Mais quant est-il est des failles ?
[...]
J'en parlais avec un prof de compta, il m'assurait qu'en général, on ne recrutait personne à moins d'avoir 150 000€ de CA.
J'ai beau faire pas mal de simulations optimistes, c'est pas tout de suite tout de suite que j'aurai une telle quantité d'argent...!


Le conseil de ton prof de compta s'applique dans la réalité, je confirme, et encore plus si tu pars avec aucun investissement, ce qui semble être le cas.

Je pense que problème est le suivant : tu ne veux pas commercialiser ton service parce que tu veux le finir.
C'est le problème de beaucoup de perfectionnistes, et j'en suis un.
Alors évidemment, sans reconnaissance sur le marché, tu n'as pas envie de vendre un service qui te semble bancal, normal.

Sauf que :
- en cherchant à maximiser les fonctions de ton service (sécurité, bugs...), ta motivation décroit tous les jours
- tes ressources financières diminuent elles-aussi, ou du moins, ce que tu pourrais gagner par ailleurs te fait réfléchir

Ce que je ferais
Dans ce type de cas, je développe une version légère que je peux commercialiser rapidement avec des clients tests (ou pilotes).
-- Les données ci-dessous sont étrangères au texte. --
(** A body made of an unpacking, rounds on the state and the repacking. *)
Lemma exec_shared t m dstS srcS roundsH roundsB :
  off srcS + len srcS <= length m -> off dstS + len dstS <= length m ->
  (forall P, Forall2 (lockstep (sim m srcS dstS P)) roundsH roundsB) ->
  (s ← exec (Shared.unpack_loop (len srcS) ++ roundsH ++ Shared.repack_loop)
            (Shared.enter t m dstS srcS);
   Some (Shared.mem s))
  = (s ← exec (Block.unpack_loop (length (view m srcS)) ++ roundsB ++ Block.repack_loop)
              (Block.enter t (view m dstS) (view m srcS));
     Some (splice m (off dstS) (Block.dst s))).
Proof.
  intros Hs Hd Hrounds; rewrite view_length by assumption.
  assert (H0 : sim m srcS dstS (untouched m dstS)
                 (Shared.enter t m dstS srcS)
                 (Block.enter t (view m dstS) (view m srcS))).
  { unfold sim, untouched; cbn; conjs; reflexivity. }
  rewrite (app_assoc (Shared.unpack_loop _)), (app_assoc (Block.unpack_loop _)).
  rewrite (exec_app (Shared.unpack_loop _ ++ roundsH)),
          (exec_app (Block.unpack_loop _ ++ roundsB)).
  destruct (exec_lockstep _ _ _
              (Forall2_app (lock_unpack_loop m srcS dstS (len srcS))
                           (Hrounds (untouched m dstS))) _ _ H0)
    as [sh sb H1|]; [|reflexivity].
  cbn [mbind option_bind].
  apply (sim_begin_writes _ _ _ _ _ Hd) in H1.
  destruct (exec_lockstep _ _ _ (lock_repack_loop m srcS dstS Hd) _ _ H1)
    as [sh' sb' H2|]; [|reflexivity].
  cbn [mbind option_bind]; f_equal; apply H2.
Qed.
Lemma process_found i mesChanged currentTime h w m :
  returns_early h = false → chat w !! i = Some m →
  ∃ w',
    process i mesChanged currentTime (h, w)
    = ((ended h w m mesChanged currentTime, w'), Normal ())
    ∧ power_user w' = power_user w
    ∧ emitted w'
      = emitted w ++ (if ends h w m mesChanged
                      then [reasoning_done (finalReasoning h w)] else []).
Proof.
  intros E Em. unfold process, mbind, method_bind, this; cbn.
  unfold returns_early in E. rewrite E.
  unfold updateReasoning, mbind, method_bind, this, assign; cbn.
  fold (regexed h).
  rewrite (chat_at_found _ _ _ _ Em).
  assert (∃ w1 m1 e0,
    (if extra m is Some _ then mret ()
     else set_extra_at i {| extra_reasoning := None;
                            extra_reasoning_duration := None |})
      (regexed h, w) = ((regexed h, w1), Normal ())
    ∧ chat w1 !! i = Some m1 ∧ extra m1 = Some e0
    ∧ extra_reasoning e0 = stored m
    ∧ power_user w1 = power_user w ∧ emitted w1 = emitted w)
    as (w1 & m1 & e0 & -> & Em1 & Ee0 & Est & Hp & He).
  { unfold stored. destruct (extra m) as [e|] eqn:Ee.
    - by exists w, m, e.
    - rewrite (set_extra_at_found _ _ _ _ _ Em).
      eexists _, _, _. split; [done|].
      split; [by apply with_extra_lookup|]. done. }
  rewrite (extra_at_found _ _ _ _ _ Em1 Ee0).
  rewrite (set_extra_at_found _ _ _ _ _ Em1). cbn.
  rewrite Est, Hp. fold (finalReasoning h w). fold (reasoningChanged h w m).
  set (e1 := {| extra_reasoning := Some (finalReasoning h w);
                extra_reasoning_duration := extra_reasoning_duration e0 |}).
  assert (Em2 : chat (with_extra i m1 e1 w1) !! i
                = Some {| mes := mes m1; extra := Some e1 |})
    by by apply with_extra_lookup.
  set (w2 := with_extra i m1 e1 w1) in *.
  assert ((if (isHidden h || reasoningChanged h w m)
              && bool_decide (startTime h = None)
           then λ σ, (set_startTime (Some (initialTime h)) σ.1, σ.2, Normal ())
           else mret ()) (regexed h, w2)
          = ((started h w m, w2), Normal ())) as ->.
  { unfold started.
    by destruct ((isHidden h || reasoningChanged h w m)
                 && bool_decide (startTime h = None)). }
  cbn.
  replace (isHidden (started h w m)) with (isHidden h)
    by (unfold started; by case_match).
  replace (endTime (started h w m)) with (endTime h)
    by (unfold started; by case_match).
  fold (ends h w m mesChanged).
  unfold ended. destruct (ends h w m mesChanged); cbn.
  - erewrite updateTime_found; [|exact Em2|done].
    eexists. split; [done|]. cbn. by rewrite He.
  - erewrite updateTime_found; [|exact Em2|done].
    eexists. split; [done|]. cbn. by rewrite He, app_nil_r.
Qed.

Lemma started_startTime h w m :
  startTime (started h w m)
  = if (isHidden h || reasoningChanged h w m) && bool_decide (startTime h = None)
    then Some (initialTime h) else startTime h.
Proof. unfold started. by case_match. Qed.
(** * jscriptlogger/client: the reliable request/response client

    A shallow embedding of [src/Client.ts] (class [Client]) and of
    [src/LoggerNetwork.ts] (class [LoggerNetwork], both revisions kept in
    the file), followed by the properties of the retry/send engine, the
    dispatcher and the connection manager.

    Conventions of the embedding.
    - A [DateTime] is its [toMillis()] value, an integer number of
      milliseconds.  A handler runs to completion without being
      interrupted, so every [DateTime.now()] read of one handler run is
      modelled by the single instant [now] passed to it.
    - A [Long] built with [unsigned = true] is its unsigned 64-bit value.
    - The private fields of the class are the fields of the record
      [Client]; a method is a function from the state before the call to
      the state after it.
    - Every call the client makes on a collaborator (the WebSocket
      constructor and [send], the logger, the [Map] of pending requests,
      the resolver of a promise) is appended, in program order, to the
      field [effects].
    - The schema types ([Request], [Result], [Error]) are not part of the
      client: they are parameters. *)

From Stdlib Require Import ZArith NArith List String Ascii Bool Lia.
From Stdlib Require Import Strings.Byte Numbers.DecimalString.
From Stdlib Require Import Numbers.DecimalN.
Import ListNotations.

Set Implicit Arguments.

Local Open Scope Z_scope.

(** ** Platform values *)

(** A JavaScript [number]; the client only stores or compares them. *)
Definition number := Z.

Definition Uint8Array := list byte.

(** The values an event payload of type [unknown] can take, as far as the
    client can tell them apart ([data instanceof ArrayBuffer]). *)
Inductive unknown : Type :=
| ArrayBuffer (bytes : Uint8Array)
| NotArrayBuffer (description : string).

(** [Long], unsigned. *)
Definition Long := N.

(** [Long.prototype.toString()] in radix 10: no sign, no leading zero. *)
Definition Long_toString (value : Long) : string :=
  NilZero.string_of_uint (N.to_uint value).

(** [bytes[i]] of a JavaScript array inside a bit operation: an index
    out of range reads [undefined], which [|] and [<<] treat as 0. *)
Definition byteAt (bytes : list byte) (i : nat) : N :=
  Byte.to_N (nth i bytes x00).

(** [Long.fromBytesLE(bytes, true)]. *)
Definition Long_fromBytesLE (bytes : list byte) : Long :=
  let low :=
    N.lor (N.lor (N.lor (byteAt bytes 0) (N.shiftl (byteAt bytes 1) 8))
                 (N.shiftl (byteAt bytes 2) 16))
          (N.shiftl (byteAt bytes 3) 24) in
  let high :=
    N.lor (N.lor (N.lor (byteAt bytes 4) (N.shiftl (byteAt bytes 5) 8))
                 (N.shiftl (byteAt bytes 6) 16))
          (N.shiftl (byteAt bytes 7) 24) in
  N.lor (N.shiftl high 32) low.

(** [DateTime], as milliseconds since the epoch. *)
Definition DateTime := Z.

(** [expirationDifference = { seconds: 10 }], through [DateTime.plus]. *)
Definition expirationDifference : Z := 10 * 1000.

Definition DateTime_plus (d : DateTime) (milliseconds : Z) : DateTime :=
  d + milliseconds.

(** ** Interfaces of [Client.ts] *)

Record ICloseEvent : Type := {
  code : number;
  reason : string;
  wasClean : bool
}.

(** The fields of [IWebSocket] the client reads or writes, and the event
    types it has subscribed to. *)
Record IWebSocket : Type := {
  readyState : number;
  binaryType : string;
  listeners : list string
}.

Record IWebSocketConstructor : Type := {
  CONNECTING : number;
  OPEN : number;
  CLOSING : number;
  CLOSED : number;
  construct : string -> IWebSocket
}.

Record IPendingSentInformation : Type := {
  date : DateTime;
  expiresAt : DateTime
}.

Definition isPendingSentInformationExpired
    (now : DateTime) (input : IPendingSentInformation) : bool :=
  now >=? expiresAt input.

(** JavaScript [Map<string, V>]: insertion-ordered, keys unique. *)
Module JsMap.
Section Ops.
Variable V : Type.

Definition t := list (string * V).

Fixpoint get (key : string) (m : t) : option V :=
  match m with
  | [] => None
  | (k, v) :: rest => if String.eqb key k then Some v else get key rest
  end.

(** [set] keeps the position of a key that is already present and
    appends a new key at the end. *)
Fixpoint set (key : string) (value : V) (m : t) : t :=
  match m with
  | [] => [(key, value)]
  | (k, v) :: rest =>
      if String.eqb key k then (k, value) :: rest
      else (k, v) :: set key value rest
  end.
(** The loop [for (const accountId of this.accountQueue)]. *)
Fixpoint scanQueue (env : Env) (modelId : option string) (idle : bool)
    (queue : list string) (m : Manager) : Manager * option Credential :=
  match queue with
  | [] => (m, None)
  | accountId :: rest =>
      match JsMap.get accountId m.(accounts) with
      | None => scanQueue env modelId idle rest m
      | Some account =>
          if env.(isAccountDisabled) accountId then scanQueue env modelId idle rest m
          else if lockedOut env.(now) account then scanQueue env modelId idle rest m
          else if idle && bool_decide (accountId ∈ m.(inFlightAccounts))
          then scanQueue env modelId idle rest m
          else if negb (hasModelQuota env modelId m accountId)
          then scanQueue env modelId idle rest m
          else if nearExpiry env.(now) account then
            match env.(refreshAccessToken) account.(refreshToken) with
            | Some (token, expiresIn) =>
                let a1 := withTokens account token (env.(now) + expiresIn * 1000) in
                let a2 := match a1.(projectId) with
                          | Some (String _ _) => a1
                          | _ => withProjectId a1 (env.(getProjectID) a1.(accessToken))
                          end in
                hand env env.(later) accountId a2 (updateAccount accountId a2 m)
            | None =>
                scanQueue env modelId idle rest
                  (updateAccount accountId
                     (withGlobalLimit account (Some (env.(now) + 60000))
                        account.(consecutiveFailures)) m)
            end
          else hand env env.(later) accountId account m
      end
  end.

(** [getNextAvailableAccount(forceRotate, modelId)] *)
Definition getNextAvailableAccount (env : Env) (forceRotate : bool)
    (modelId : option string) (m : Manager) : Manager * option Credential :=
  let m1 := ensureLoaded env.(rosterFile) env.(storeList) m in
  let m2 := if (JsMap.size m1.(accounts) =? 0)%nat
            then hydrateFromAuthStore env.(storeList) m1 else m1 in
  let m3 := ensureQueueInitialized m2 in
  if (JsMap.size m3.(accounts) =? 0)%nat then (m3, None)
  else
    let idle := hasIdleAccount env.(now) m3 in
    match (if negb forceRotate then stickyHead env modelId idle m3 else None) with
    | Some result => result
    | None => scanQueue env modelId idle m3.(accountQueue) m3
    end.

(** [getAccountById(accountId, modelId)] *)
Definition getAccountById (env : Env) (accountId : string) (modelId : option string)
    (m : Manager) : Manager * option Credential :=
  let m1 := ensureLoaded env.(rosterFile) env.(storeList) m in
  let m2 :=
    if JsMap.has accountId m1.(accounts) then m1
    else hydrateFromAuthStore
           (match accountId with
            | String _ _ =>
                match env.(storeGet) accountId with Some s => [s] | None => [] end
            | EmptyString => env.(storeList)
            end) m1 in
  match JsMap.get accountId m2.(accounts) with
  | None => (m2, None)
  | Some account =>
      if env.(isAccountDisabled) accountId then (m2, None)
      else if lockedOut env.(now) account then (m2, None)
      else
        let insufficient :=
          match modelId with
          | Some (String c r) =>
              match env.(getAccountModelQuotaPercent) accountId (String c r) with
              | Some quotaPercent => Qle_bool quotaPercent (reservePercent env)
              | None => false
              end
          | _ => false
          end in
        if insufficient then (m2, None)
        else if nearExpiry env.(now) account then
          match env.(refreshAccessToken) account.(refreshToken) with
          | Some (token, expiresIn) =>
              let a1 := withTokens account token (env.(now) + expiresIn * 1000) in
              let a2 := match a1.(projectId) with
                        | Some (String _ _) => a1
                        | _ => withProjectId a1 (env.(getProjectID) a1.(accessToken))
                        end in
              let '(project, a3) := ensureProjectId env a2 in
              (updateAccount accountId a3 m2,
               Some {| c_accessToken := a2.(accessToken); c_projectId := project;
                       c_email := a2.(email); c_accountId := a2.(id) |})
          | None =>
              (updateAccount accountId
                 (withGlobalLimit account (Some (env.(now) + 60000))
                    account.(consecutiveFailures)) m2,
               None)
          end
        else
          let '(project, a3) := ensureProjectId env account in
          (updateAccount accountId a3 m2,
           Some {| c_accessToken := account.(accessToken); c_projectId := project;
                   c_email := account.(email); c_accountId := account.(id) |})
  end.

(** ** The concurrency guard *)

(** [acquireAccountLock] is an [async] method: between two [await]s it
    runs without interruption, and at an [await] it yields to whatever
    else the event loop has ready.  The guard is therefore a transition
    system whose steps are the uninterrupted segments of the method, the
    promise reaction that settles a [tail], the release closure, the
    passing of time, and [removeAccount], the one other method that
    writes the ledger.

    The state is the ledger of one account id: what [accountLocks],
    [lastCallByAccount] and [inFlightAccounts] hold under that id (calls
    for other ids use other keys), the calls made so far in request
    order, and the clock.  The clock does not run backwards and a timer
    is not fired before its delay has passed. *)

Module Guard.

(** Where a call of [acquireAccountLock] stands. *)
Inductive phase : Set :=
| AwaitPrevious            (* suspended at [await previous] *)
| AwaitTimer (wake : Z)    (* suspended at the [setTimeout] promise *)
| Holding                  (* returned; release closure not yet run *)
| Released.                (* [released = true] *)

Record call : Set := {
  previous : option nat;   (* the [tail] of that call; [None]: [Promise.resolve()] *)
  stage : phase;
  started : option Z;      (* the value written to [lastCallByAccount] *)
}.

Record ledger : Set := {
  accountLock : option nat;   (* [accountLocks.get(id)]: whose [tail] it is *)
  lastCall : option Z;        (* [lastCallByAccount.get(id)] *)
  inFlight : bool;            (* [inFlightAccounts.has(id)] *)
  calls : list call;          (* call [k] is the [k]-th request *)
  settled : list nat;         (* the calls whose [tail] is fulfilled *)
  clock : Z;                  (* [Date.now()] *)
}.

Definition initial (t : Z) : ledger :=
  {| accountLock := None; lastCall := None; inFlight := false;
     calls := []; settled := []; clock := t |}.

Inductive event : Set :=
| Acquire              (* the method is called and runs up to [await previous] *)
| Settle (k : nat)     (* [tail] of call [k] is fulfilled *)
| Resume (k : nat)     (* call [k] continues after [await previous] *)
| Fire (k : nat)       (* the timer of call [k] fires *)
| Release (k : nat)    (* the closure returned to call [k] is invoked *)
| Tick (dt : Z)        (* time passes *)
| Remove.              (* [removeAccount] purges the id *)

Definition isSettled (s : ledger) (p : option nat) : bool :=
  match p with
  | None => true
  | Some j => bool_decide (j ∈ s.(settled))
  end.

Definition setCall (k : nat) (c : call) (s : ledger) (lock : option nat)
    (last : option Z) (flight : bool) : ledger :=
  {| accountLock := lock; lastCall := last; inFlight := flight;
     calls := <[k := c]> s.(calls); settled := s.(settled);
     clock := s.(clock) |}.

(** The segment from [lastCallByAccount.set] to the [return]. *)
Definition enter (k : nat) (c : call) (s : ledger) : ledger :=
  setCall k {| previous := c.(previous); stage := Holding;
               started := Some s.(clock) |}
    s s.(accountLock) (Some s.(clock)) true.

Section steps.
Variable MIN_REQUEST_INTERVAL_MS : Z.
Lemma ust_tracked name w : tracked w → tracked (update_sync_tracking faults name w).2.
Proof.
  intros Htr. pose proof (ust_spec faults name w) as H. unfold wp in H.
  destruct (update_sync_tracking faults name w) as [[[]|e] w']; simpl.
  - destruct H as (_ & _ & [(recs & Hdb & Hdb' & Hlog)|(e & Hdb & Hlog)]); intros t Ht.
    + rewrite Hlog in Ht. rewrite Hdb'. eexists. split; [done|].
      apply elem_of_app in Ht as [Ht|Ht].
      * destruct (Htr t Ht) as (recs0 & Hrecs0 & Hne). simplify_eq.
        by apply upsert_keeps.
      * apply list_elem_of_singleton in Ht. simplify_eq. apply upsert_has.
    + rewrite Hlog in Ht. rewrite Hdb. apply elem_of_app in Ht as [Ht|Ht].
      * by apply Htr.
      * by apply list_elem_of_singleton in Ht.
  - destruct H as (_ & Hdb & Hlog & _). intros t Ht. rewrite Hdb. apply Htr. by rewrite <- Hlog.
Qed.

Lemma ust_tracked_apart s name : inv (tracked_apart s) (update_sync_tracking faults name).
Proof.
  intros w [Htr Hpt]. split; [by apply ust_tracked|].
  destruct (ust_frame_run faults name w) as (_ & _ & _ & _ & Hss).
  unfold pending_of in *. by rewrite Hss.
Qed.
(** Toggling twice need not give back the same list: a favourite listed
    after others comes back in front, and repeated entries come back
    once. *)
Example toggle_twice_reorders :
  let s := mkAppStoreState 0 "en" "injective-1" "1" 1 false None
             (mkUserBasedState ["a"; "x"; "b"; "x"] [] []
                (mkGeoLocation "" "" "" 0)
                (mkPreferences false false true "left" false "default"
                   false false false)) in
  favorites (toggleFavoriteMarket "x" s) = ["a"; "b"]
  ∧ favorites (toggleFavoriteMarket "x" (toggleFavoriteMarket "x" s))
    = ["x"; "a"; "b"].
Proof. split; reflexivity. Qed.

(** * Further properties *)

(** ** [verifyData] as a relation between snapshots *)





(** X2: verification survives a larger fresh snapshot and a smaller cache:
    positions that only the remote has are never reported, and dropping
    cached positions cannot turn a valid cache invalid. *)
Theorem verifyData_monotone (C C' F F' : list Position) :
  C' ⊆ C → F ⊆ F' →
  verifyData C F = true → verifyData C' F' = true.
Proof.
  rewrite !verifyData_true_iff. intros HC HF H c Hc.
  destruct (H c (HC c Hc)) as (f & Hf & K). exists f. auto.
Qed.

Lemma verifyData_monotone_witness :
  verifyData [mkPosition "A" 100]
    [mkPosition "B" 5; mkPosition "A" 100; mkPosition "C" 9] = true.
Proof.
  apply (verifyData_monotone
           [mkPosition "A" 100; mkPosition "B" 5] [mkPosition "A" 100]
           [mkPosition "A" 100; mkPosition "B" 5]
           [mkPosition "B" 5; mkPosition "A" 100; mkPosition "C" 9]).
  - apply (bool_decide_unpack _). reflexivity.
  - apply (bool_decide_unpack _). reflexivity.
  - reflexivity.
Defined.

(** X3: the verdict does not depend on the order of either snapshot. *)
Theorem verifyData_permutation (C C' F F' : list Position) :
  C ≡ₚ C' → F ≡ₚ F' → verifyData C F = verifyData C' F'.
Proof.
  intros HC HF.
  assert (E : verifyData C F = true ↔ verifyData C' F' = true).
  { rewrite !verifyData_true_iff. split; intros H c Hc.
    - rewrite <- HC in Hc. destruct (H c Hc) as (f & Hf & K).
      exists f. by rewrite <- HF.
    - rewrite HC in Hc. destruct (H c Hc) as (f & Hf & K).
      exists f. by rewrite HF. }
  destruct (verifyData C F), (verifyData C' F'); try done.
  - symmetry. by apply E.
  - by apply E.
Qed.

Lemma verifyData_permutation_witness :
  verifyData [mkPosition "A" 100; mkPosition "B" 5]
             [mkPosition "B" 5; mkPosition "A" 100]
  = verifyData [mkPosition "B" 5; mkPosition "A" 100]
               [mkPosition "A" 100; mkPosition "B" 5].
Proof.
  apply (verifyData_permutation
           [mkPosition "A" 100; mkPosition "B" 5]
           [mkPosition "B" 5; mkPosition "A" 100]
           [mkPosition "B" 5; mkPosition "A" 100]
           [mkPosition "A" 100; mkPosition "B" 5]);
    apply Permutation_swap.
Defined.

(** ** Every run of [validate] *)

(** X4: when the first fetch is rejected the rejection propagates out of
    [validate] and nothing is mutated: the cache and the registry are as
    before, no stream is cancelled or opened. *)
Theorem validate_first_fetch_rejected args api w :
  isUserConnected w = true →
  subaccountId w ≠ "" →
  api (fetches w) (request_of args w) = Rejected →
  ∃ w', validate args api w = (Threw FetchFailure, w') ∧ unmutated 1 w w'.
Proof.
  intros Hu Hs HF.
  rewrite validate_connected_eq by (by apply connected_true_iff).
  rewrite HF. eauto using unmutated_after_fetch.
Qed.

Lemma validate_first_fetch_rejected_witness :
  ∃ w', validate None (api_const Rejected) w_sample = (Threw FetchFailure, w')
    ∧ unmutated 1 w_sample w'.
Proof.
  apply (validate_first_fetch_rejected None (api_const Rejected) w_sample);
    first [reflexivity | discriminate].
Defined.

(** X5: when the cache is found stale and the second fetch is rejected,
    [validate] throws after the cancellation: the positions stream is left
    cancelled and unregistered, the stale cache stays, and no stream is
    opened. *)
Theorem validate_refetch_rejected_leaves_stream_cancelled args api w C F :
  isUserConnected w = true →
  subaccountId w ≠ "" →
  subaccountPositions w = Some C →
  api (fetches w) (request_of args w) = Resolved (Some F) →
  F ≠ [] →
  verifyData C F = false →
  api (S (fetches w)) (request_of args w) = Rejected →
  ∃ w', validate args api w = (Threw FetchFailure, w')
    ∧ subaccountPositions w' = Some C
    ∧ streams w' !! SubaccountPositions = None
    ∧ streams w' = delete SubaccountPositions (streams w)
    ∧ nextHandle w' = nextHandle w
    ∧ log w' = log w ++ [FetchPositions (request_of args w)]
                 ++ cancel_events w ++ [FetchPositions (request_of args w)].
Proof.
  intros Hu Hs HC HF Hne Hv HG.
  rewrite validate_connected_eq by (by apply connected_true_iff).
  rewrite HF, HC, Hv.
  destruct F as [|f F]; [done|]. cbn [length Nat.eqb].
  rewrite (resync_rejected args api (after_fetch args w)) by exact HG.
  eexists. split; [reflexivity|]. unfold cancel_events. cbn.
  rewrite <- !app_assoc, lookup_delete_eq. by rewrite HC.
Qed.

Lemma validate_refetch_rejected_leaves_stream_cancelled_witness :
  ∃ w', validate (Some ["A"]) api_then_rejected w_sample
        = (Threw FetchFailure, w')
    ∧ subaccountPositions w' = Some [mkPosition "A" 100]
    ∧ streams w' !! SubaccountPositions = None
    ∧ streams w' = delete SubaccountPositions (streams w_sample)
    ∧ nextHandle w' = nextHandle w_sample
    ∧ log w' = log w_sample
                 ++ [FetchPositions (request_of (Some ["A"]) w_sample)]
                 ++ cancel_events w_sample
                 ++ [FetchPositions (request_of (Some ["A"]) w_sample)].
Proof.
  apply (validate_refetch_rejected_leaves_stream_cancelled (Some ["A"])
           api_then_rejected w_sample
           [mkPosition "A" 100] [mkPosition "A" 200]);
    first [reflexivity | discriminate].
Defined.

Lemma bounded_effects_refl w : bounded_effects w w.
Proof.
  repeat split; try done; try lia.
  exists []. simpl. split; [by rewrite app_nil_r|lia].
Qed.

Lemma bounded_effects_after_fetch args w :
  bounded_effects w (after_fetch args w).
Proof.
  repeat split; try done; cbn; try lia.
  eexists. split; [reflexivity|]. simpl. lia.
Qed.

Lemma cancel_events_length w : (length (cancel_events w) ≤ 1)%nat.
Proof. unfold cancel_events. destruct (_ !! _); simpl; lia. Qed.

Lemma bounded_effects_resync args api w :
  bounded_effects w (resync args api (after_fetch args w)).2.
Proof.
  pose proof (cancel_events_length (after_fetch args w)) as Hlen.
  destruct (api (fetches (after_fetch args w))
              (request_of args (after_fetch args w))) as [G|] eqn:E.
  - rewrite (resync_resolved _ _ _ G) by done.
    unfold bounded_effects. cbn -[insert delete lookup] in *.
    repeat split; try done; try lia.
    + intros k Hk. by rewrite lookup_insert_ne.
    + eexists. rewrite <- app_assoc. split; [reflexivity|].
      cbn. rewrite length_app. cbn. lia.
  - rewrite resync_rejected by done.
    unfold bounded_effects. cbn -[insert delete lookup] in *.
    repeat split; try done; try lia.
    + intros k Hk. by rewrite lookup_delete_ne.
    + eexists. rewrite <- app_assoc. split; [reflexivity|].
      cbn. rewrite length_app. cbn. lia.
Qed.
Ils bénéficient :
- d'une tarification promotionnelle par rapport aux autres clients
- des améliorations correctives et évolutives en priorité
- d'un retour en termes d'images sur tes futures opérations commerciales, si ton projet se concrétise.

Avec un nombre limité de clients, tu minimises aussi l'impact en cas de faille de sécurité. Tes clients savent bien que tu ne peux pas tout garantir à 100%, sinon ils sont stupides, et ce ne sont pas ceux que tu cherches dans un premier temps.

De cette manière, tu as la possibilité de faire de la trésorerie, de respirer un peu, et capitaliser sur leurs expériences.
Ensuite, il te sera bien plus facile de continuer le développement, fignoler ton service, commercialiser etc.

Ce conseil est peut-être inutile pour toi EyesWideShut, puisque ce sujet date de plusieurs mois, mais pourrait servir à d'autres.